On 2019-01-29 1:57 p.m., Jerome Glisse wrote:
> GPU driver must be in control and must be call to. Here there is 2 cases
> in this patchset and i should have instead posted 2 separate patchset as
> it seems that it is confusing things.
>
> For the HMM page, the physical address of the page ie the pfn does not
> correspond to anything ie there is nothing behind it. So the importing
> device has no idea how to get a valid physical address from an HMM page
> only the device driver exporting its memory with HMM device memory knows
> that.
>
>
> For the special vma ie mmap of a device file. GPU driver do manage their
> BAR ie the GPU have a page table that map BAR page to GPU memory and the
> driver _constantly_ update this page table, it is reflected by invalidating
> the CPU mapping. In fact most of the time the CPU mapping of GPU object are
> invalid they are valid only a small fraction of their lifetime. So you
> _must_ have some call to inform the exporting device driver that another
> device would like to map one of its vma. The exporting device can then
> try to avoid as much churn as possible for the importing device. But this
> has consequence and the exporting device driver must be allow to apply
> policy and make decission on wether or not it authorize the other device
> to peer map its memory. For GPU the userspace application have to call
> specific API that translate into specific ioctl which themself set flags
> on object (in the kernel struct tracking the user space object). The only
> way to allow program predictability is if the application can ask and know
> if it can peer export an object (ie is there enough BAR space left).

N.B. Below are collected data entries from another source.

(* iter_pos is iteration *)
Lemma iter_pos_nat {A} (f : A -> A) p x :
  iter_pos f p x = Nat.iter (Pos.to_nat p) f x.
Proof.
  revert x. induction p as [p IH|p IH|]; intro x; cbn [iter_pos].
  - rewrite !IH. rewrite Pos2Nat.inj_xI. cbn [Nat.iter].
    rewrite <- Nat.iter_add. replace (Pos.to_nat p + Pos.to_nat p)%nat with (2 * Pos.to_nat p)%nat by lia.
    rewrite <- Nat.iter_succ_r. reflexivity.
  - rewrite !IH. rewrite Pos2Nat.inj_xO.
    rewrite <- Nat.iter_add. f_equal. lia.
  - reflexivity.
Qed.

(** ** Shifting a mantissa right *)

Lemma inject_Z_xO p : (inject_Z (Zpos p~0) == 2 * inject_Z (Zpos p))%Q.
Proof. rewrite <- (inject_Z_mult 2). reflexivity. Qed.

Lemma inject_Z_xI p : (inject_Z (Zpos p~1) == 2 * inject_Z (Zpos p) + 1)%Q.
Proof. rewrite <- (inject_Z_mult 2), <- (inject_Z_plus _ 1). reflexivity. Qed.

Lemma shr_1_inbetween x mrs e :
  0 <= shr_m mrs ->
  inbetween x (shr_m mrs) e (loc_of_shr_record mrs) ->
  inbetween x (shr_m (shr_1 mrs)) (e + 1) (loc_of_shr_record (shr_1 mrs)) /\
  shr_m (shr_1 mrs) = shr_m mrs / 2.
Proof.
  destruct mrs as [m r s]. cbn [shr_m]. intros Hm.
  unfold inbetween.
  pose proof (bpow_pos e) as Hb. pose proof (bpow_succ e) as Hb'.
  set (b := bpow e) in *. set (b' := bpow (e + 1)) in *. clearbody b b'.
  intro H. destruct m as [|p|p]; [| |lia].
  - destruct r, s; cbn in *; change (inject_Z 0) with 0%Q in *; (split; [|reflexivity]); lra.
  - assert (Hdiv : forall q, Zpos q~0 / 2 = Zpos q /\ Zpos q~1 / 2 = Zpos q).
    { intro q. split.
      - change (Zpos q~0) with (2 * Zpos q). rewrite Z.mul_comm. apply Z.div_mul. lia.
      - symmetry. apply (Z.div_unique _ 2 (Zpos q) 1); lia. }
    destruct p as [p|p|].
    + pose proof (inject_Z_xI p) as E.
      destruct r, s; cbn -[Z.div] in *; (split; [|symmetry; apply Hdiv]);
        revert H E; generalize (inject_Z (Zpos p~1)) (inject_Z (Zpos p)); intros t u H E; nra.
    + pose proof (inject_Z_xO p) as E.
      destruct r, s; cbn -[Z.div] in *; (split; [|symmetry; apply Hdiv]);
        revert H E; generalize (inject_Z (Zpos p~0)) (inject_Z (Zpos p)); intros t u H E; nra.
    + destruct r, s; cbn in *; change (inject_Z 0) with 0%Q in *; change (inject_Z 1) with 1%Q in *;
        (split; [|reflexivity]); lra.
Qed.

#[global] Instance in_loc_comp : Proper (Qeq ==> Qeq ==> Qeq ==> eq ==> iff) in_loc.
Proof.
  intros x x' Hx lo lo' Hlo w w' Hw l l' <-.
  destruct l as [|[ | | ]]; cbn [in_loc]; rewrite Hx, Hlo, ?Hw; reflexivity.
Qed.

#[global] Instance inbetween_comp : Proper (Qeq ==> eq ==> eq ==> eq ==> iff) inbetween.
Proof.
  intros x x' Hx m m' <- e e' <- l l' <-. unfold inbetween. rewrite Hx. reflexivity.
Qed.
(** C4: the seconds conversion is monotone.  Two clock readings
    [t1 <= t2] give seconds [t1 / 1_000_000_000 <= t2 / 1_000_000_000],
    and [n] successive calls of [bpf_ktime_get_sec] over a non-decreasing
    sequence of unsigned 64-bit clock readings return a non-decreasing
    sequence of seconds, the quotient of each reading. *)
Theorem bpf_ktime_get_sec_monotone :
  (forall (World : Type) (ktime_get_ns : World -> Z * World) (w1 w2 : World),
      U64.in_range (fst (ktime_get_ns w1)) ->
      U64.in_range (fst (ktime_get_ns w2)) ->
      fst (ktime_get_ns w1) <= fst (ktime_get_ns w2) ->
      exists s1 s2 : Z,
        option_map fst (bpf_ktime_get_sec ktime_get_ns w1) = Some s1 /\
        option_map fst (bpf_ktime_get_sec ktime_get_ns w2) = Some s2 /\
        s1 = fst (ktime_get_ns w1) / 1000000000 /\
        s2 = fst (ktime_get_ns w2) / 1000000000 /\
        s1 <= s2) /\
  (forall (World : Type) (ktime_get_ns : World -> Z * World)
          (n : nat) (w : World),
      Forall U64.in_range (ktime_trace ktime_get_ns n w) ->
      Sorted Z.le (ktime_trace ktime_get_ns n w) ->
      exists (secs : list Z) (w' : World),
        sec_trace ktime_get_ns n w = Some (secs, w') /\
        secs = map (fun t => t / 1000000000) (ktime_trace ktime_get_ns n w) /\
        Sorted Z.le secs).
Proof.
  split.
  - intros World clock w1 w2 H1 H2 Hle.
    exists (fst (clock w1) / 1000000000), (fst (clock w2) / 1000000000).
    rewrite (bpf_ktime_get_sec_u64 clock w1 H1).
    rewrite (bpf_ktime_get_sec_u64 clock w2 H2).
    repeat split. apply Z.div_le_mono; lia.
  - intros World clock n w Hall Hsorted.
    destruct (sec_trace_run clock n w Hall) as [w' Hrun].
    exists (map (fun t => t / 1000000000) (ktime_trace clock n w)), w'.
    split; [exact Hrun |]. split; [reflexivity |].
    apply sorted_quot, Hsorted.
Qed.

Lemma bpf_ktime_get_sec_monotone_witness :
  Forall U64.in_range (ktime_trace (ticking_clock 750000000) 4 999999999) /\
  Sorted Z.le (ktime_trace (ticking_clock 750000000) 4 999999999) /\
  exists (secs : list Z) (w' : Z),
    sec_trace (ticking_clock 750000000) 4 999999999 = Some (secs, w') /\
    secs = map (fun t => t / 1000000000)
               (ktime_trace (ticking_clock 750000000) 4 999999999) /\
    Sorted Z.le secs.
Proof.
  assert (Hall : Forall U64.in_range
                   (ktime_trace (ticking_clock 750000000) 4 999999999)).
  { repeat constructor; discriminate. }
  assert (Hsorted : Sorted Z.le
                      (ktime_trace (ticking_clock 750000000) 4 999999999)).
  { repeat constructor; discriminate. }
  split; [exact Hall |]. split; [exact Hsorted |].
  exact (proj2 bpf_ktime_get_sec_monotone Z (ticking_clock 750000000)
               4%nat 999999999 Hall Hsorted).
Defined.

(** C5: zero seconds are zero jiffies at every tick frequency, and at
    [hz = 1] every unsigned 64-bit [s] is returned unchanged. *)
Theorem bpf_sec_to_jiffies_boundary :
  forall hz s : Z,
    U64.in_range s ->
    bpf_sec_to_jiffies hz 0 = 0 /\ bpf_sec_to_jiffies 1 s = s.
Proof.
  intros hz s Hs. split.
  - rewrite bpf_sec_to_jiffies_wrap. reflexivity.
  - rewrite bpf_sec_to_jiffies_wrap, Z.mul_1_r.
    apply Z.mod_small, Hs.
Qed.

Lemma bpf_sec_to_jiffies_boundary_witness :
  U64.in_range 18446744073709551615 /\
  bpf_sec_to_jiffies 1000 0 = 0 /\
  bpf_sec_to_jiffies 1 18446744073709551615 = 18446744073709551615.
Proof.
  split; [apply in_rangeb_spec; reflexivity |].
  apply (bpf_sec_to_jiffies_boundary 1000 18446744073709551615).
  apply in_rangeb_spec. reflexivity.
Defined.

(** C6: the division of [bpf_ktime_get_sec] never divides by zero:
    [NSEC_PER_SEC] is a non-zero constant, so the division is defined
    for every timestamp and the macro yields a value on every world;
    the jiffies conversion yields a 64-bit value on every input. *)
Theorem NSEC_PER_SEC_division_defined :
  (NSEC_PER_SEC =? 0) = false /\
  (forall t : Z, exists q : Z, U64.div t NSEC_PER_SEC = Some q) /\
  (forall (World : Type) (ktime_get_ns : World -> Z * World) (w : World),
      exists v : Z,
        bpf_ktime_get_sec ktime_get_ns w = Some (v, snd (ktime_get_ns w))) /\
  (forall hz s : Z, U64.in_range (bpf_sec_to_jiffies hz s)).
Proof.
  split; [reflexivity |].
  split.
  { intros t. exists (t / 1000000000). apply div_NSEC_PER_SEC. }
  split.
  { intros World clock w. eexists. apply bpf_ktime_get_sec_run. }
  intros hz s. unfold bpf_sec_to_jiffies. cbv zeta. apply cast_in_range.
Qed.

(** C7: the expression [1000ULL * 1000ULL * 1000UL] that defines
    [NSEC_PER_SEC] evaluates to exactly 1_000_000_000, the product of
    the three factors without wrap-around. *)
Theorem NSEC_PER_SEC_value :
  NSEC_PER_SEC = 1000000000 /\
  NSEC_PER_SEC = 10 ^ 9 /\
  NSEC_PER_SEC = 1000 * 1000 * 1000.
Proof. repeat split. Qed.

(** The statement expression yields, on every world, the value of
    [bpf_sec_to_jiffies] and the world it started on. *)
Lemma bpf_sec_to_jiffies_stmt_run (World : Type) (hz s : Z) (w : World) :
  bpf_sec_to_jiffies_stmt hz s w = Some (bpf_sec_to_jiffies hz s, w).
Proof. reflexivity. Qed.

(** The clock macro, by contrast, does depend on the world: two worlds
    give two different results. *)
Remark bpf_ktime_get_sec_depends_on_world :
  option_map fst (bpf_ktime_get_sec fixed_clock 999999999) = Some 0 /\
  option_map fst (bpf_ktime_get_sec fixed_clock 1000000000) = Some 1.
Proof. split; reflexivity. Qed.


(** C9: with a tick frequency of zero [bpf_sec_to_jiffies] returns 0 for
    every unsigned 64-bit [s]. *)
Theorem bpf_sec_to_jiffies_zero_hz :
  forall s : Z, U64.in_range s -> bpf_sec_to_jiffies 0 s = 0.
Proof.
  intros s _. rewrite bpf_sec_to_jiffies_wrap, Z.mul_0_r. reflexivity.
Qed.

Lemma bpf_sec_to_jiffies_zero_hz_witness :
  U64.in_range 86400 /\ bpf_sec_to_jiffies 0 86400 = 0.
Proof.
  split; [apply in_rangeb_spec; reflexivity |].
  apply (bpf_sec_to_jiffies_zero_hz 86400).
  apply in_rangeb_spec. reflexivity.
Defined.

(** C10: the seconds conversion is a floor: for an unsigned 64-bit
    reading [t] the returned [s] satisfies [s * 1_000_000_000 <= t] and
    [t - s * 1_000_000_000 < 1_000_000_000] in exact arithmetic. *)
Theorem bpf_ktime_get_sec_remainder :
  forall (World : Type) (ktime_get_ns : World -> Z * World) (w : World),
    U64.in_range (fst (ktime_get_ns w)) ->
    exists s : Z,
      bpf_ktime_get_sec ktime_get_ns w = Some (s, snd (ktime_get_ns w)) /\
      s * 1000000000 <= fst (ktime_get_ns w) /\
      fst (ktime_get_ns w) - s * 1000000000 < 1000000000.
Proof.
  intros World clock w Ht.
  exists (fst (clock w) / 1000000000).
  split; [apply bpf_ktime_get_sec_u64, Ht |].
  pose proof (Z.mul_div_le (fst (clock w)) 1000000000 eq_refl) as Hle.
  pose proof (Z.mul_succ_div_gt (fst (clock w)) 1000000000 eq_refl) as Hgt.
  lia.
Qed.

Lemma bpf_ktime_get_sec_remainder_witness :
  U64.in_range (fst (fixed_clock 18446744073709551615)) /\
  exists s : Z,
    bpf_ktime_get_sec fixed_clock 18446744073709551615 =
      Some (s, snd (fixed_clock 18446744073709551615)) /\
    s * 1000000000 <= fst (fixed_clock 18446744073709551615) /\
    fst (fixed_clock 18446744073709551615) - s * 1000000000 < 1000000000.
Proof.
  split; [apply in_rangeb_spec; reflexivity |].
  apply (bpf_ktime_get_sec_remainder Z fixed_clock 18446744073709551615).
  apply in_rangeb_spec. reflexivity.
Defined.

(** * Further properties of the two macros *)

(** X1: the seconds returned for an unsigned 64-bit reading never exceed
    18_446_744_073, the quotient of the largest reading; they fit in 35
    bits. *)
Theorem bpf_ktime_get_sec_upper_bound :
  forall (World : Type) (ktime_get_ns : World -> Z * World) (w : World),
    U64.in_range (fst (ktime_get_ns w)) ->
    exists s : Z,
      bpf_ktime_get_sec ktime_get_ns w = Some (s, snd (ktime_get_ns w)) /\
      0 <= s <= 18446744073 /\ s < 2 ^ 35.
Proof.
  intros World clock w Ht.
  exists (fst (clock w) / 1000000000).
  split; [apply bpf_ktime_get_sec_u64, Ht |].
  unfold U64.in_range, U64.modulus, U64.width in Ht.
  assert (Hq : 0 <= fst (clock w) / 1000000000 <= 18446744073).
  { split.
    - apply Z.div_pos; lia.
    - apply Z.lt_succ_r, Z.div_lt_upper_bound; lia. }
  split; [exact Hq | lia].
Qed.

This all seems like it's an HMM problem and not related to mapping
BARs/"potential BARs" to userspace. If some code wants to DMA map HMM
pages, it calls an HMM function to map them. If HMM needs to consult
with the driver on aspects of how that's mapped, then that's between HMM
and the driver and not something I really care about. But making the
entire mapping stuff tied to userspace VMAs does not make sense to me.
What if somebody wants to map some HMM pages in the same way but from
kernel space and they therefore don't have a VMA?


>> I also figured there'd be a fault version of p2p_ioremap_device_memory()
>> for when you are mapping P2P memory and you want to assign the pages
>> lazily. Though, this can come later when someone wants to implement that.
>
> For GPU the BAR address space is manage page by page and thus you do not
> want to map a range of BAR addresses but you want to allow mapping of
> multiple page of BAR address that are not adjacent to each other nor
> ordered in anyway. But providing helper for simpler device does make sense.

Well, this has little do with the backing device but how the memory is
mapped into userspace. With p2p_ioremap_device_memory() the entire range
is mapped into the userspace VMA immediately during the call to mmap().
With p2p_fault_device_memory(), mmap() would not actually map anything
and a page in the VMA would be mapped only when userspace accesses it
(using fault()). It seems to me like GPUs would prefer the latter but if
HMM takes care of the mapping from userspace potential pages to actual
GPU pages through the BAR then that may not be true.

Logan